The swift rush of pain that came to her made her hold her breath. Oh, but it was idiotic to keep on going over these trivial encounters with Mike Carliss, treasuring them, magnifying them! Mike belonged to Erica. He always had belonged
...
he always would. Down there in the moonlit maze they were rediscovering the bond that had held them ever since, as a lonely boy, Mike had come to
Sheldrake
... to find love and kindliness
...
and Erica.

Blindly, as though she sought to escape from that nostalgic waltz tune, Jar hurried into the house. In the vast deserted entrance hall it was blessedly quiet. Sinking down on an oak settee she leaned back, closing her eyes. She felt sick and shaken, as though she had been through some tremendous emotional crisis. But it was Erica who had been through a crisis, she reminded herself. Opening her eyes she found herself staring into the vizored casque of a suit of armour, propped up in an angle by the cavernous hearth. It seemed to be grinning at her—with a mockery she entirely deserved! She remembered she was supposed to be finding Lady Scott-Manly to report on the progress of the clue planting, and stood up, mentally pulling herself together.
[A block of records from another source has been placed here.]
(** X5: the plain unstimulated updater takes the inputs of its
    Metropolis-Hastings variant, in the same order, and one input more,
    ttt, which it has once and the variant has not; the same holds of the
    stimulated pair; accordingly the registered arities differ by one. *)
Theorem plain_updaters_add_ttt (info : DllInfo) :
  without "ttt" (param_names updatealphau_noPu_Exp)
    = param_names updatealphau_noPu_Exp_MH
  /\ without "ttt" (param_names updatealphas_Exp)
     = param_names updatealphas_Exp_MH
  /\ count_occ string_dec (param_names updatealphau_noPu_Exp) "ttt" = 1%nat
  /\ count_occ string_dec (param_names updatealphas_Exp) "ttt" = 1%nat
  /\ ~ In "ttt" (param_names updatealphau_noPu_Exp_MH)
  /\ ~ In "ttt" (param_names updatealphas_Exp_MH)
  /\ option_map r_numArgs
       (lookup_call (R_init_COMPASS info) "C_updatealphau_noPu_Exp")
     = option_map (fun r => r_numArgs r + 1)
         (lookup_call (R_init_COMPASS info) "C_updatealphau_noPu_Exp_MH")
  /\ option_map r_numArgs
       (lookup_call (R_init_COMPASS info) "C_updatealphas_Exp")
     = option_map (fun r => r_numArgs r + 1)
         (lookup_call (R_init_COMPASS info) "C_updatealphas_Exp_MH").
Proof.
  repeat split;
    cbn; intros H; repeat (destruct H as [H|H]; [discriminate H|]); exact H.
Qed.

(** X6: the forward declarations of the two wrappers in COMPASS_init.c
    agree with the heads of their definitions in RcppExports.cpp (name,
    return type, parameter types and names), and these two are the only
    registered routines that RcppExports.cpp defines. *)
Theorem wrapper_declarations_match_definitions (info : DllInfo) :
  definition_of Init._COMPASS_CellCounts = Some Init._COMPASS_CellCounts
  /\ definition_of Init._COMPASS_CellCounts_character
     = Some Init._COMPASS_CellCounts_character
  /\ (forall r d,
        In r (CallSymbols (R_init_COMPASS info)) -> r_fun r = Some d ->
        definition_of d <> None ->
        d = Init._COMPASS_CellCounts
        \/ d = Init._COMPASS_CellCounts_character).
Proof.
  split; [reflexivity|]. split; [reflexivity|].
  intros r d Hin Hfun Hdef. simpl in Hin.
  repeat (destruct Hin as [<-|Hin];
          [injection Hfun as <-;
           first [now left | now right | exfalso; apply Hdef; reflexivity]|]).
  contradiction.
Qed.

Lemma wrapper_declarations_match_definitions_witness :
  Init._COMPASS_CellCounts = Init._COMPASS_CellCounts
  \/ Init._COMPASS_CellCounts = Init._COMPASS_CellCounts_character.
Proof.
  destruct (wrapper_declarations_match_definitions
              (MkDllInfo [] [] [] [] true)) as [_ [_ H]].
  apply (H (Routine "C_COMPASS_CellCounts" (Some Init._COMPASS_CellCounts) 2)).
  - simpl. tauto.
  - reflexivity.
  - discriminate.
Defined.

End RegistrationFacts.

(** ** RNG scope and argument conversion in the wrappers *)

Section WrapperScopeFacts.
Import Exports.

Context {sexp rlist imatrix exn cond : Type}.
Variable as_List : sexp -> outcome exn rlist.
Variable wrap : imatrix -> sexp.
Variable exception_to_r_condition : exn -> cond.




(** X8: when the conversion of an argument fails, the counter is not
    run: the result of either wrapper is the same for every counter, it
    is the R error built from a conversion exception, and the RNG scope
    has been entered and left. *)
Theorem wrappers_bad_argument
    (f g : rlist -> rlist -> world -> outcome exn imatrix * world)
    (a b : sexp) (w : world) :
  (exists e, as_List a = Thrown e) \/ (exists e, as_List b = Thrown e) ->
  _COMPASS_CellCounts as_List wrap exception_to_r_condition f a b w
    = _COMPASS_CellCounts as_List wrap exception_to_r_condition g a b w
  /\ _COMPASS_CellCounts_character as_List wrap exception_to_r_condition
       f a b w
     = _COMPASS_CellCounts as_List wrap exception_to_r_condition f a b w
  /\ exists e,
       (as_List a = Thrown e \/ as_List b = Thrown e)
       /\ _COMPASS_CellCounts as_List wrap exception_to_r_condition f a b w
          = (R_error (exception_to_r_condition e),
             exitRNGScope (enterRNGScope w)).
Proof.
  intros H.
  unfold _COMPASS_CellCounts, _COMPASS_CellCounts_character, rcpp_guard,
    RNGScope_block, bind, input_parameter, ret.
  destruct (as_List a) as [x|ea] eqn:Ea.
  - destruct (as_List b) as [y|eb] eqn:Eb.
    + destruct H as [[e H]|[e H]]; discriminate H.
    + repeat split. exists eb. split; [now right | reflexivity].
  - repeat split. exists ea. split; [now left | reflexivity].
Qed.
(** One turn of [for entity in msp.query('INSERT')]. *)
Definition process_insert (doc : Document) (entity : Insert.t) : M unit :=
  let block_name := Insert.name entity in
  match blocks doc !! block_name with
  | None => mret tt                                   (* continue *)
  | Some block =>
      let insert_matrix := Insert.matrix44 entity in
      for_each (query_3DFACE block) (process_block_3dface insert_matrix)
  end.

(** ** POLYLINE polyface meshes (source lines 216-260) *)

(** [for i, vertex in enumerate(vertex_list)]: fills [vertices] and
    [vertex_map]; [loc.x] raises when [loc] is None. *)
Fixpoint collect_locations (i : nat) (vertex_list : list Vertex.dxf)
    (vertices : list vertex) (vertex_map : gmap nat nat)
  : option (list vertex * gmap nat nat) :=
  match vertex_list with
  | [] => Some (vertices, vertex_map)
  | vertex :: rest =>
      match Vertex.location vertex with
      | Absent => collect_locations (S i) rest vertices vertex_map
      | Raising => None
      | Present None => None
      | Present (Some loc) =>
          let vertex_idx := length vertices in
          collect_locations (S i) rest
            (vertices ++ [coords loc]) (<[i := vertex_idx]> vertex_map)
      end
  end.

(** The loop over ['vtx0', 'vtx1', 'vtx2', 'vtx3'] of one face record
    that fills [face_indices]. *)
Fixpoint resolve_indices (vertex_map : gmap nat nat) (vertex_offset : nat)
    (attrs : list (attr Z)) (face_indices : list nat) : option (list nat) :=
  match attrs with
  | [] => Some face_indices
  | Absent :: rest => resolve_indices vertex_map vertex_offset rest face_indices
  | Raising :: rest => None
  | Present None :: rest => resolve_indices vertex_map vertex_offset rest face_indices
  | Present (Some idx) :: rest =>
      if (idx =? 0)%Z then resolve_indices vertex_map vertex_offset rest face_indices
      else
        let actual_idx := (Z.abs idx - 1)%Z in
        match vertex_map !! Z.to_nat actual_idx with
        | Some vertex_idx =>
            resolve_indices vertex_map vertex_offset rest
              (face_indices ++ [vertex_idx + vertex_offset])
        | None => resolve_indices vertex_map vertex_offset rest face_indices
        end
  end.

(** [l[i]]: raises IndexError out of range. *)
Definition index (l : list nat) (i : nat) : M nat := lift (l !! i).

(** One turn of the second [for vertex in vertex_list]. *)
Definition extract_face (vertex_map : gmap nat nat) (vertex : Vertex.dxf) : M unit :=
  match Vertex.vtx0 vertex with
  | Absent => mret tt
  | Raising => lift None
  | Present _ =>
      offset ← gets vertex_offset;
      face_indices ← lift (resolve_indices vertex_map offset (Vertex.attrs vertex) []);
      if 3 <=? length face_indices then
        if length face_indices =? 3 then modify (append_face face_indices)
        else if length face_indices =? 4 then
          a ← index face_indices 0; b ← index face_indices 1; c ← index face_indices 2;
          modify (append_face [a; b; c]);;
          a ← index face_indices 0; c ← index face_indices 2; d ← index face_indices 3;
          modify (append_face [a; c; d])
        else mret tt
      else mret tt
  end.

(** The body of the [try] block of one polyface mesh. *)
Definition decode_polyface (entity : Polyline.t) : M unit :=
  modify incr_valid_polyline;;
  let vertex_list := Polyline.vertices entity in
  '(vertices, vertex_map) ← lift (collect_locations 0 vertex_list [] ∅);
  for_each vertex_list (extract_face vertex_map);;
  modify (extend_vertices vertices);;
  modify (advance_offset (length vertices)).

(** One turn of [for entity in msp.query('POLYLINE')]. *)
Definition process_polyline (entity : Polyline.t) : M unit :=
  if Polyline.is_poly_face_mesh entity then
    try_except (decode_polyface entity) (modify incr_invalid_polyline)
  else mret tt.

(** ** The whole extraction and the final test (source lines 53-279) *)

(** [entity_counts] after the counting loop. *)
Definition count_entities (msp : list entity) : gmap string nat :=
  fold_left
    (fun entity_counts entity =>
       let etype := dxftype entity in
       <[etype := default 0 (entity_counts !! etype) + 1]> entity_counts)
    msp ∅.

Definition direct_pipeline (doc : Document) : M unit :=
  for_each (query_3DFACE (modelspace doc)) process_3dface.

Definition block_pipeline (doc : Document) : M unit :=
  let insert_count := default 0 (count_entities (modelspace doc) !! "INSERT") in
  if 0 <? insert_count then
    for_each (query_INSERT (modelspace doc)) (process_insert doc)
  else mret tt.

Definition polyface_pipeline (doc : Document) : M unit :=
  let polyline_count := default 0 (count_entities (modelspace doc) !! "POLYLINE") in
  if 0 <? polyline_count then
    for_each (query_POLYLINE (modelspace doc)) process_polyline
  else mret tt.

Definition extract_geometry (doc : Document) : M unit :=
  direct_pipeline doc;; block_pipeline doc;; polyface_pipeline doc.

(** What [dxf_to_stl_3dface] does once the document is loaded, up to the
    point where the buffers are turned into arrays for the mesh library. *)
Inductive outcome : Type :=
  | NoGeometry (s : St)   (* raise RuntimeError("No valid 3D geometry found! ...") *)
  | Escaped (s : St)      (* an exception left one of the three loops *)
  | Mesh (vertices_array : list vertex) (faces_array : list (list nat)) (s : St).

Definition dxf_to_stl_3dface (doc : Document) : outcome :=
  match extract_geometry doc init with
  | (None, s) => Escaped s
  | (Some _, s) =>
      if (length (all_vertices s) =? 0) || (length (all_faces s) =? 0)
      then NoGeometry s
      else Mesh (all_vertices s) (all_faces s) s
  end.

(** * Vocabulary of the statements *)

(** What accepting a face with unique corners [u] does to the state: the
    corners go behind the vertices already there, one triangle (three
    corners) or the fan of two triangles (four corners) goes behind the faces
    already there, index [n + k] of the buffer holds corner [k], and only the
    valid face counter moves. *)
Definition face_appended (u : list vertex) (s s' : St) : Prop :=
  let n := length (all_vertices s) in
  all_vertices s' = all_vertices s ++ u /\
  ((length u = 3 /\ all_faces s' = all_faces s ++ [[n; n + 1; n + 2]]) \/
   (length u = 4 /\
    all_faces s' = all_faces s ++ [[n; n + 1; n + 2]; [n; n + 2; n + 3]])) /\
  (forall k, k < length u -> all_vertices s' !! (n + k) = u !! k) /\
  valid_3dface s' = valid_3dface s + 1 /\
  invalid_3dface s' = invalid_3dface s /\
  valid_polyline s' = valid_polyline s /\
  invalid_polyline s' = invalid_polyline s /\
  vertex_offset s' = vertex_offset s.

(** What rejecting a face does: the buffers stay, the invalid face counter
    moves by one. *)
Definition face_rejected (s s' : St) : Prop :=
  all_vertices s' = all_vertices s /\
  all_faces s' = all_faces s /\
  invalid_3dface s' = invalid_3dface s + 1 /\
  valid_3dface s' = valid_3dface s /\
  valid_polyline s' = valid_polyline s /\
  invalid_polyline s' = invalid_polyline s /\
  vertex_offset s' = vertex_offset s.


(** Two vertices with the same coordinates. *)
Definition vertex_equiv (v w : vertex) : Prop :=
  v.1.1 = w.1.1 /\ v.1.2 = w.1.2 /\ v.2 = w.2.

(** The same conversion state, vertices compared with [vertex_equiv]. *)
Definition St_equiv (s t : St) : Prop :=
  Forall2 vertex_equiv (all_vertices s) (all_vertices t) /\
  all_faces s = all_faces t /\
  vertex_offset s = vertex_offset t /\
  valid_3dface s = valid_3dface t /\
  invalid_3dface s = invalid_3dface t /\
  valid_polyline s = valid_polyline t /\
  invalid_polyline s = invalid_polyline t /\
  face_log s = face_log t.

(** The point [pt] moved by (dx, dy, dz). *)
Definition translate (dx dy dz : float) (pt : Vec3.t) : Vec3.t :=
  Vec3.mk (Vec3.x pt + dx) (Vec3.y pt + dy) (Vec3.z pt + dz).

(** [insert_matrix] is a pure translation by (dx, dy, dz). *)
Definition is_translation (insert_matrix : Vec3.t -> Vec3.t) (dx dy dz : float) : Prop :=
  forall pt, vertex_equiv (coords (insert_matrix pt)) (coords (translate dx dy dz pt)).

(** A corner attribute, and a face, with every corner moved by (dx, dy, dz). *)
Definition shift_attr (dx dy dz : float) (a : attr Vec3.t) : attr Vec3.t :=
  match a with
  | Present (Some pt) => Present (Some (translate dx dy dz pt))
  | other => other
  end.
Definition shift_face (dx dy dz : float) (e : Face.dxf) : Face.dxf :=
  Face.mk (shift_attr dx dy dz (Face.vtx0 e)) (shift_attr dx dy dz (Face.vtx1 e))
          (shift_attr dx dy dz (Face.vtx2 e)) (shift_attr dx dy dz (Face.vtx3 e)).

(** The vertex that the first loop over the sub-records of a polyface mesh
    collects from a record, if any. *)
Definition record_vertex (r : Vertex.dxf) : option vertex :=
  match Vertex.location r with
  | Present (Some loc) => Some (coords loc)
  | _ => None
  end.

(** The local vertex table of a sub-record list: the collected vertices, in
    record order. *)
Definition vertex_table (vertex_list : list Vertex.dxf) : list vertex :=
  omap record_vertex vertex_list.
(* ===== verification/Packet.v ===== *)
(** * Packets and the kernel's side of an XDP program

    An XDP program sees its packet through [struct xdp_md]: the bytes between
    [data] and [data_end], and the room the driver keeps in front of [data].
    A pointer into the packet is its offset from [data].  Loads and stores are
    checked: an access outside the packet stops the program with
    [OutOfBounds], so that "the bounds checks of the code are enough" is a
    theorem and not an assumption.  The kernel's maps and helpers are not code
    of the repository: they are the operations of the type classes [BpfMap],
    [XdpHelpers] and [ProgArray], with the documented behaviour the code
    relies on as their laws. *)
From Stdlib Require Import ZArith Lia List Bool.
From stdpp Require Import base list gmap.
From S2P Require Import Prelude.
Open Scope Z_scope.
Open Scope upf_scope.

(** ** The packet *)

Record xdp_md : Type := mk_xdp_md {
  headroom : list Z;
  data : list Z
}.

Definition set_data (d : list Z) (c : xdp_md) : xdp_md := mk_xdp_md (headroom c) d.

(** The XDP actions of <linux/bpf.h>. *)
Definition XDP_ABORTED : Z := 0.
Definition XDP_DROP : Z := 1.
Definition XDP_PASS : Z := 2.
Definition XDP_TX : Z := 3.
Definition XDP_REDIRECT : Z := 4.

(** How a program may end other than by [return]: an access outside the
    packet, or a successful tail call (which never comes back) to the program
    with the given descriptor. *)
Inductive bpf_exit : Type :=
| OutOfBounds
| TailCall (fd : Z).

Definition xdp (A : Type) : Type := M xdp_md bpf_exit A.

(** [ptr_ok o]: not ([data + o > data_end]), the form of every bounds check. *)
Definition ptr_ok (o : nat) : xdp bool := gets (fun c => (o <=? length (data c))%nat).

Definition load (o n : nat) : xdp (list Z) := fun c =>
  if (o + n <=? length (data c))%nat
  then (Ok (take n (drop o (data c))), c)
  else (Err OutOfBounds, c).

Definition store (o : nat) (bs : list Z) : xdp unit := fun c =>
  if (o + length bs <=? length (data c))%nat
  then (Ok tt, set_data (take o (data c) ++ bs ++ drop (o + length bs) (data c)) c)
  else (Err OutOfBounds, c).
(* ===== verification/BpfInstances.v ===== *)
(** * Concrete maps and helpers

    Implementations of the kernel interfaces of [Packet]: hash maps with a
    capacity, arrays, program arrays, and packet helpers with a fixed
    headroom.  They show that the laws of the interfaces can be met, and the
    witnesses of the development run on them. *)
From Stdlib Require Import ZArith Lia List Bool.
From stdpp Require Import base list gmap.
From S2P Require Import Prelude Packet.
Open Scope Z_scope.

Definition BPF_ANY : Z := 0.
Definition BPF_NOEXIST : Z := 1.
Definition BPF_EXIST : Z := 2.

Definition ENOENT : Z := 2.
Definition E2BIG : Z := 7.
Definition EEXIST : Z := 17.

(** Case analysis of a map operation; an error number is never 0. *)
Ltac map_cases :=
  repeat (case_match; simplify_eq; cbn in * );
  try (unfold EEXIST, ENOENT, E2BIG in *; lia).

(** ** Hash maps *)

Record hash_map (K V : Type) `{Countable K} : Type := mk_hash_map {
  hm_max_entries : nat;
  hm_entries : gmap K V
}.
Arguments mk_hash_map {K V _ _} _ _.
Arguments hm_max_entries {K V _ _} _.
Arguments hm_entries {K V _ _} _.

Section HashMap.
Context {K V : Type} `{Countable K}.

Definition hm_set (m : hash_map K V) (e : gmap K V) : hash_map K V :=
  mk_hash_map (hm_max_entries m) e.

Definition hm_update (m : hash_map K V) (k : K) (v : V) (flags : Z) : hash_map K V * Z :=
  match hm_entries m !! k with
  | Some _ =>
      if flags =? BPF_NOEXIST then (m, - EEXIST)
      else (hm_set m (<[k := v]> (hm_entries m)), 0)
  | None =>
      if flags =? BPF_EXIST then (m, - ENOENT)
      else if (hm_max_entries m <=? size (hm_entries m))%nat then (m, - E2BIG)
      else (hm_set m (<[k := v]> (hm_entries m)), 0)
  end.

Definition hm_delete (m : hash_map K V) (k : K) : hash_map K V * Z :=
  match hm_entries m !! k with
  | Some _ => (hm_set m (delete k (hm_entries m)), 0)
  | None => (m, - ENOENT)
  end.

#[export] Instance hash_map_ops : BpfMap (hash_map K V) K V := {
  bpf_map_lookup_elem m k := hm_entries m !! k;
  bpf_value_store m k v := hm_set m (<[k := v]> (hm_entries m));
  bpf_map_update_elem := hm_update;
  bpf_map_delete_elem := hm_delete
}.

#[export] Instance hash_map_laws : BpfMapLaws (hash_map K V) K V.
Proof.
  split; cbn; unfold hm_update, hm_delete; intros *.
  - intros _. apply lookup_insert_eq.
  - intros Hk. now apply lookup_insert_ne.
  - intros HU. map_cases; apply lookup_insert_eq.
  - intros HU Hk. map_cases; now apply lookup_insert_ne.
  - intros HU Hr. map_cases; done.
  - intros HU. map_cases. apply lookup_delete_eq.
  - intros HU Hk. map_cases. now apply lookup_delete_ne.
  - intros HU Hr. map_cases; done.
  - intros HU Hn. map_cases; congruence.
Qed.

End HashMap.

(** ** Program arrays: a hash map from indexes to descriptors, the index checked *)

Record prog_array : Type := mk_prog_array {
  pa_max_entries : Z;
  pa_entries : gmap Z Z
}.

Definition pa_in_range (m : prog_array) (k : Z) : bool :=
  (0 <=? k) && (k <? pa_max_entries m).

Definition pa_lookup (m : prog_array) (k : Z) : option Z :=
  if pa_in_range m k then pa_entries m !! k else None.

Definition pa_update (m : prog_array) (k v : Z) (flags : Z) : prog_array * Z :=
  if negb (pa_in_range m k) then (m, - E2BIG)
  else if flags =? BPF_NOEXIST then (m, - EEXIST)
  else (mk_prog_array (pa_max_entries m) (<[k := v]> (pa_entries m)), 0).

Definition pa_delete (m : prog_array) (k : Z) : prog_array * Z :=
  match pa_lookup m k with
  | Some _ => (mk_prog_array (pa_max_entries m) (delete k (pa_entries m)), 0)
  | None => (m, - ENOENT)
  end.

#[export] Instance prog_array_tail_call : ProgArray prog_array := {
  bpf_tail_call := pa_lookup
}.

#[export] Instance prog_array_ops : BpfMap prog_array Z Z := {
  bpf_map_lookup_elem := pa_lookup;
  bpf_value_store m k v := mk_prog_array (pa_max_entries m)
    (if pa_in_range m k then <[k := v]> (pa_entries m) else pa_entries m);
  bpf_map_update_elem := pa_update;
  bpf_map_delete_elem := pa_delete
}.

#[export] Instance prog_array_tail_laws : ProgArrayLaws prog_array.
Proof. split; trivial. Qed.

Lemma pa_lookup_eq m k :
  pa_lookup m k = if pa_in_range m k then pa_entries m !! k else None.
Proof. reflexivity. Qed.

Lemma pa_in_range_eq mx e e' k :
  pa_in_range (mk_prog_array mx e) k = pa_in_range (mk_prog_array mx e') k.
Proof. reflexivity. Qed.

Ltac pa_cases :=
  map_cases; unfold pa_lookup, pa_in_range in *; cbn in *.

#[export] Instance prog_array_laws : BpfMapLaws prog_array Z Z.
Proof.
  split; cbn; unfold pa_update, pa_delete; intros *.
  - intros HL. unfold pa_lookup, pa_in_range in *. cbn.
    destruct ((0 <=? k) && (k <? pa_max_entries m)); [apply lookup_insert_eq|done].
  - intros Hk. unfold pa_lookup, pa_in_range. cbn.
    destruct ((0 <=? k) && _), ((0 <=? k') && _);
      rewrite ?lookup_insert_ne by done; done.
  - intros HU. pa_cases.
    destruct ((0 <=? k) && (k <? pa_max_entries m)); [apply lookup_insert_eq|done].
  - intros HU Hk. pa_cases.
    destruct ((0 <=? k') && _); rewrite ?lookup_insert_ne by done; done.
  - intros HU Hr. pa_cases; done.
  - intros HU. pa_cases. destruct ((0 <=? k) && (k <? pa_max_entries m)); [|done].
    apply lookup_delete_eq.
  - intros HU Hk. pa_cases.
    destruct ((0 <=? k') && _); rewrite ?lookup_delete_ne by done; done.
  - intros HU Hr. pa_cases; done.
  - intros HU Hn. rewrite Hn in HU. injection HU as <- <-. unfold ENOENT. lia.
Qed.

(** ** Packet helpers *)

(** The packet may grow into the headroom and keeps 14 bytes at least. *)
Definition sample_adjust_head (d : Z) (c : xdp_md) : Z * xdp_md :=
  if d <? 0
  then
    let n := Z.to_nat (- d) in
    let h := headroom c in
    if (n <=? length h)%nat
    then (0, mk_xdp_md (take (length h - n) h)
               (map u8 (drop (length h - n) h) ++ data c))
    else (- 22, c)
  else
    let n := Z.to_nat d in
    if (n + 14 <=? length (data c))%nat
    then (0, mk_xdp_md (headroom c ++ take n (data c)) (drop n (data c)))
    else (- 22, c).

(** Devices by index; an error returns the two low bits of the flags. *)
Definition sample_redirect_map (m : gmap Z Z) (key flags : Z) : Z :=
  match m !! key with
  | Some _ => XDP_REDIRECT
  | None => Z.land flags 3
  end.

(** The plain sum of the words, as one 32-bit word: packets are short enough
    here; longer buffers fold. *)
Definition sample_csum_diff (from to : list Z) (seed : Z) : Z :=
  let s := sum_words to - sum_words from + seed in
  if s =? 0 then 0 else 65535 + s mod 65535.

Definition sample_helpers_of {D : Type} (entries : D -> gmap Z Z) : XdpHelpers D := {|
  bpf_xdp_adjust_head := sample_adjust_head;
  bpf_redirect_map m := sample_redirect_map (entries m);
  bpf_csum_diff := sample_csum_diff
|}.

#[export] Instance sample_helpers : XdpHelpers (gmap Z Z) := sample_helpers_of id.

(** A device map as user space fills it. *)
#[export] Instance dev_map_helpers : XdpHelpers (hash_map Z Z) := sample_helpers_of hm_entries.

Lemma bytes_map_u8 l : bytes (map u8 l).
Proof.
  apply List.Forall_forall. intros x Hx. apply in_map_iff in Hx as (y & <- & _).
  apply u8_range.
Qed.

Lemma sample_laws_of {D : Type} (entries : D -> gmap Z Z) :
  @XdpHelperLaws D (sample_helpers_of entries).
Proof.
  split; cbn.
  - intros d c r c'. unfold sample_adjust_head.
    destruct (d <? 0), (_ <=? _)%nat; intros [= <- <-]; done.
  - intros n c c' Hn. unfold sample_adjust_head.
    destruct (Z.ltb_spec (- n) 0).
    + rewrite Z.opp_involutive.
      destruct (Nat.leb_spec (Z.to_nat n) (length (headroom c))); [|done].
      intros [= <-]. eexists. split; [|split; [apply bytes_map_u8|reflexivity]].
      rewrite length_map, length_drop. lia.
    + assert (n = 0) as -> by lia. cbn.
      destruct (_ <=? _)%nat; [|done]. intros [= <-]. exists []. cbn.
      split; [done|]. split; [constructor|done].
  - intros n c c' Hn. unfold sample_adjust_head.
    destruct (Z.ltb_spec n 0); [lia|].
    destruct (_ <=? _)%nat; [|done]. now intros [= <-].
  - intros m k f. unfold sample_redirect_map. destruct (entries m !! k); auto.
  - intros l Hb _. unfold sample_csum_diff. cbn [sum_words].
    rewrite Z.sub_0_r, Z.add_0_r.
    destruct (Z.eqb_spec (sum_words l) 0) as [->|Hn]; [done|].
    div_facts (sum_words l) 65535. split; [lia|]. split; [|lia].
    rewrite <- Z.add_mod_idemp_l, Z.mod_same, Z.add_0_l, Z.mod_mod by lia. done.
Qed.

#[export] Instance sample_helper_laws : XdpHelperLaws (gmap Z Z) := sample_laws_of id.
#[export] Instance dev_map_helper_laws : XdpHelperLaws (hash_map Z Z) :=
  sample_laws_of hm_entries.


#[export] Instance dev_map_laws : DevMapLaws (hash_map Z Z).
Proof.
  split.
  - intros m k i f m' Hu _. eapply map_update_same. exact Hu.
  - intros m k i f m' k' Hu Hk. eapply map_update_other; eassumption.
Qed.

#[export] Instance dev_map_redirect : RedirectLaws (hash_map Z Z).
Proof. split. cbn. unfold sample_redirect_map. now intros m k i f ->. Qed.
(* ===== verification/PfcpTypes.v ===== *)
(** * PFCP information elements (src/src/oai/common/3gpp_29.244.h)

    The structures of 3GPP TS 29.244 as the program keeps them: one record per
    C structure, a single-bit field as a [bool], other integers as [Z], a
    string and an IPv6 address as their bytes.  An [in_addr] is the 32-bit
    number in memory, which holds the address in network order. *)
From Stdlib Require Import ZArith Lia List Bool.
From stdpp Require Import base list gmap.
From S2P Require Import Prelude.
Open Scope Z_scope.

Record imsi_t : Type := mk_imsi_t {
  imsi_b : list Z;
  imsi_num_digits : Z
}.
#[export] Instance imsi_t_eq_dec : EqDecision imsi_t.
Proof. solve_decision. Defined.
#[export] Instance imsi_t_inhabited : Inhabited imsi_t := populate (mk_imsi_t (repeat 0 8) 0).

Record msisdn_t : Type := mk_msisdn_t {
  msisdn_b : list Z;
  msisdn_num_digits : Z
}.
#[export] Instance msisdn_t_eq_dec : EqDecision msisdn_t.
Proof. solve_decision. Defined.
#[export] Instance msisdn_t_inhabited : Inhabited msisdn_t := populate (mk_msisdn_t (repeat 0
    8) 0).

Record c_tag_t : Type := mk_c_tag_t {
  c_tag_spare : bool;
  c_tag_vid : bool;
  c_tag_dei : bool;
  c_tag_pcp : bool;
  c_tag_dei_flag : bool;
  c_tag_pcp_value : Z;
  c_tag_cvid_value : Z
}.
#[export] Instance c_tag_t_eq_dec : EqDecision c_tag_t.
Proof. solve_decision. Defined.
#[export] Instance c_tag_t_inhabited : Inhabited c_tag_t := populate (mk_c_tag_t false false
    false false false 0 0).

Record s_tag_t : Type := mk_s_tag_t {
  s_tag_spare : bool;
  s_tag_vid : bool;
  s_tag_dei : bool;
  s_tag_pcp : bool;
  s_tag_dei_flag : bool;
  s_tag_pcp_value : Z;
  s_tag_svid_value : Z
}.
#[export] Instance s_tag_t_eq_dec : EqDecision s_tag_t.
Proof. solve_decision. Defined.
#[export] Instance s_tag_t_inhabited : Inhabited s_tag_t := populate (mk_s_tag_t false false
    false false false 0 0).

Record ethertype_t : Type := mk_ethertype_t {
  ethertype : Z
}.
#[export] Instance ethertype_t_eq_dec : EqDecision ethertype_t.
Proof. solve_decision. Defined.
#[export] Instance ethertype_t_inhabited : Inhabited ethertype_t := populate (mk_ethertype_t 0).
Absently, still absorbed in her own stormy mood, she became aware of a soft voice singing, somewhere nearby, shaking out little tentative trills, like a nightingale tuning up before the full cascade of song. It seemed to be coming from a room at the far end of a corridor opening out of the great hall. Then someone was playing a series of chords on a piano and presently the voice joined them, singing purposefully now and with design.